WHAT THE TASK ASKS: Output all the data below verbatim.
###
Record UtilaSigner := mkUtilaSigner {
  service_account_email : string;
  signing_key : EncodingKey;
  vault_id : string;
  wallet_id : string;
  network : string;
  api_base_url : string;
  client : ClientBuilder;
  public_key : option Pubkey;
  poll_interval_ms : Z;
  max_poll_attempts : nat;
  designated_signers : list string
}.

Definition new (config : UtilaSignerConfig) : result UtilaSigner :=
  let? _ := validate_required "service_account_email" (cfg_service_account_email config) in
  let? _ := validate_required "service_account_private_key_pem" (cfg_service_account_private_key_pem config) in
  let? _ := validate_required "vault_id" (cfg_vault_id config) in
  let? _ := validate_required "wallet_id" (cfg_wallet_id config) in
  let? _ := validate_required "network" (cfg_network config) in
  let? api_base_url := normalize_api_base_url (cfg_api_base_url config) in
  let poll_interval_ms := default DEFAULT_POLL_INTERVAL_MS (cfg_poll_interval_ms config) in
  if (poll_interval_ms =? 0)%Z then Err (ConfigError "poll_interval_ms must be greater than 0") else
  let max_poll_attempts := default DEFAULT_MAX_POLL_ATTEMPTS (cfg_max_poll_attempts config) in
  if max_poll_attempts =? 0 then Err (ConfigError "max_poll_attempts must be greater than 0") else
  let pem := str_replace (str_replace (cfg_service_account_private_key_pem config)
               (of_bytes [x5c; x6e]) (of_bytes [x0a])) (of_bytes [x0d]) EmptyString in
  let? signing_key := map_err (fun _ => InvalidPrivateKey "Failed to parse Utila service account RSA private key")
                        (from_rsa_pem (as_bytes (trim pem))) in
  let? client := build_client (default (mkHttpClientConfig None None) (cfg_http_client_config config)) in
  let designated_signers :=
    default ["users/" +:+ cfg_service_account_email config] (cfg_designated_signers config) in
  let vault_id := trim_resource_prefix (cfg_vault_id config) "vaults/" in
  let? wallet_id := trim_wallet_id (cfg_wallet_id config) vault_id in
  Ok (mkUtilaSigner (cfg_service_account_email config) signing_key vault_id wallet_id (cfg_network config)
        api_base_url client None poll_interval_ms max_poll_attempts designated_signers).
(* ===== verification/Privy.v ===== *)
(** * Privy signer
    (src/rust/src/privy/mod.rs, privy/authorization.rs, privy/types.rs)

    Wallet RPCs with optional authorization signatures over a canonical form of
    the request. *)

From stdpp Require Import sorting.
From S2P Require Import Prelude Errors World Externals JsonOrder TransactionUtil SignatureUtil RemoteUtil Traits.

#[local] Open Scope keychain_scope.

(** ** authorization.rs *)

(** [iter().map(f).collect::<Option<Vec<_>>>()] over results already computed. *)
Fixpoint collect_options {A} (l : list (option A)) : option (list A) :=
  match l with
  | [] => Some []
  | o :: r => match o, collect_options r with Some a, Some t => Some (a :: t) | _, _ => None end
  end.

Definition lbrace : string := of_bytes [x7b].
Definition rbrace : string := of_bytes [x7d].

Section Canonical.
Context `{JsonText}.

Definition canonical_entry (e : string * option string) : option string :=
  match json_string e.1, e.2 with
  | Ok key, Some value => Some (key +:+ ":" +:+ value)
  | _, _ => None
  end.

Fixpoint canonicalize_json (value : Value) : option string :=
  match value with
  | JNull => Some "null"
  | JBool b => Some (if b then "true" else "false")
  | JNumber n => Some (number_to_string n)
  | JString s => res_ok (json_string s)
  | JArray l =>
      (fun o => match o with Some values => Some ("[" +:+ str_join "," values +:+ "]") | None => None end)
        (collect_options (map canonicalize_json l))
  | JObject m =>
      match collect_options (map canonical_entry
              (sort_by_key (map (fun e => (e.1, canonicalize_json e.2)) m))) with
      | Some entries => Some (lbrace +:+ str_join "," entries +:+ rbrace)
      | None => None
      end
  end.

End Canonical.

Record PrivyAuthorizationContext := mkAuthorizationContext {
  authorization_private_keys : list string;
  ctx_signatures : list string;
  sign_fns : list (list byte -> result string)
}.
###
SOLUTION:
Record UtilaSigner := mkUtilaSigner {
  service_account_email : string;
  signing_key : EncodingKey;
  vault_id : string;
  wallet_id : string;
  network : string;
  api_base_url : string;
  client : ClientBuilder;
  public_key : option Pubkey;
  poll_interval_ms : Z;
  max_poll_attempts : nat;
  designated_signers : list string
}.

Definition new (config : UtilaSignerConfig) : result UtilaSigner :=
  let? _ := validate_required "service_account_email" (cfg_service_account_email config) in
  let? _ := validate_required "service_account_private_key_pem" (cfg_service_account_private_key_pem config) in
  let? _ := validate_required "vault_id" (cfg_vault_id config) in
  let? _ := validate_required "wallet_id" (cfg_wallet_id config) in
  let? _ := validate_required "network" (cfg_network config) in
  let? api_base_url := normalize_api_base_url (cfg_api_base_url config) in
  let poll_interval_ms := default DEFAULT_POLL_INTERVAL_MS (cfg_poll_interval_ms config) in
  if (poll_interval_ms =? 0)%Z then Err (ConfigError "poll_interval_ms must be greater than 0") else
  let max_poll_attempts := default DEFAULT_MAX_POLL_ATTEMPTS (cfg_max_poll_attempts config) in
  if max_poll_attempts =? 0 then Err (ConfigError "max_poll_attempts must be greater than 0") else
  let pem := str_replace (str_replace (cfg_service_account_private_key_pem config)
               (of_bytes [x5c; x6e]) (of_bytes [x0a])) (of_bytes [x0d]) EmptyString in
  let? signing_key := map_err (fun _ => InvalidPrivateKey "Failed to parse Utila service account RSA private key")
                        (from_rsa_pem (as_bytes (trim pem))) in
  let? client := build_client (default (mkHttpClientConfig None None) (cfg_http_client_config config)) in
  let designated_signers :=
    default ["users/" +:+ cfg_service_account_email config] (cfg_designated_signers config) in
  let vault_id := trim_resource_prefix (cfg_vault_id config) "vaults/" in
  let? wallet_id := trim_wallet_id (cfg_wallet_id config) vault_id in
  Ok (mkUtilaSigner (cfg_service_account_email config) signing_key vault_id wallet_id (cfg_network config)
        api_base_url client None poll_interval_ms max_poll_attempts designated_signers).
(* ===== verification/Privy.v ===== *)
(** * Privy signer
    (src/rust/src/privy/mod.rs, privy/authorization.rs, privy/types.rs)

    Wallet RPCs with optional authorization signatures over a canonical form of
    the request. *)

From stdpp Require Import sorting.
From S2P Require Import Prelude Errors World Externals JsonOrder TransactionUtil SignatureUtil RemoteUtil Traits.

#[local] Open Scope keychain_scope.

(** ** authorization.rs *)

(** [iter().map(f).collect::<Option<Vec<_>>>()] over results already computed. *)
Fixpoint collect_options {A} (l : list (option A)) : option (list A) :=
  match l with
  | [] => Some []
  | o :: r => match o, collect_options r with Some a, Some t => Some (a :: t) | _, _ => None end
  end.

Definition lbrace : string := of_bytes [x7b].
Definition rbrace : string := of_bytes [x7d].

Section Canonical.
Context `{JsonText}.

Definition canonical_entry (e : string * option string) : option string :=
  match json_string e.1, e.2 with
  | Ok key, Some value => Some (key +:+ ":" +:+ value)
  | _, _ => None
  end.

Fixpoint canonicalize_json (value : Value) : option string :=
  match value with
  | JNull => Some "null"
  | JBool b => Some (if b then "true" else "false")
  | JNumber n => Some (number_to_string n)
  | JString s => res_ok (json_string s)
  | JArray l =>
      (fun o => match o with Some values => Some ("[" +:+ str_join "," values +:+ "]") | None => None end)
        (collect_options (map canonicalize_json l))
  | JObject m =>
      match collect_options (map canonical_entry
              (sort_by_key (map (fun e => (e.1, canonicalize_json e.2)) m))) with
      | Some entries => Some (lbrace +:+ str_join "," entries +:+ rbrace)
      | None => None
      end
  end.

End Canonical.

Record PrivyAuthorizationContext := mkAuthorizationContext {
  authorization_private_keys : list string;
  ctx_signatures : list string;
  sign_fns : list (list byte -> result string)
}.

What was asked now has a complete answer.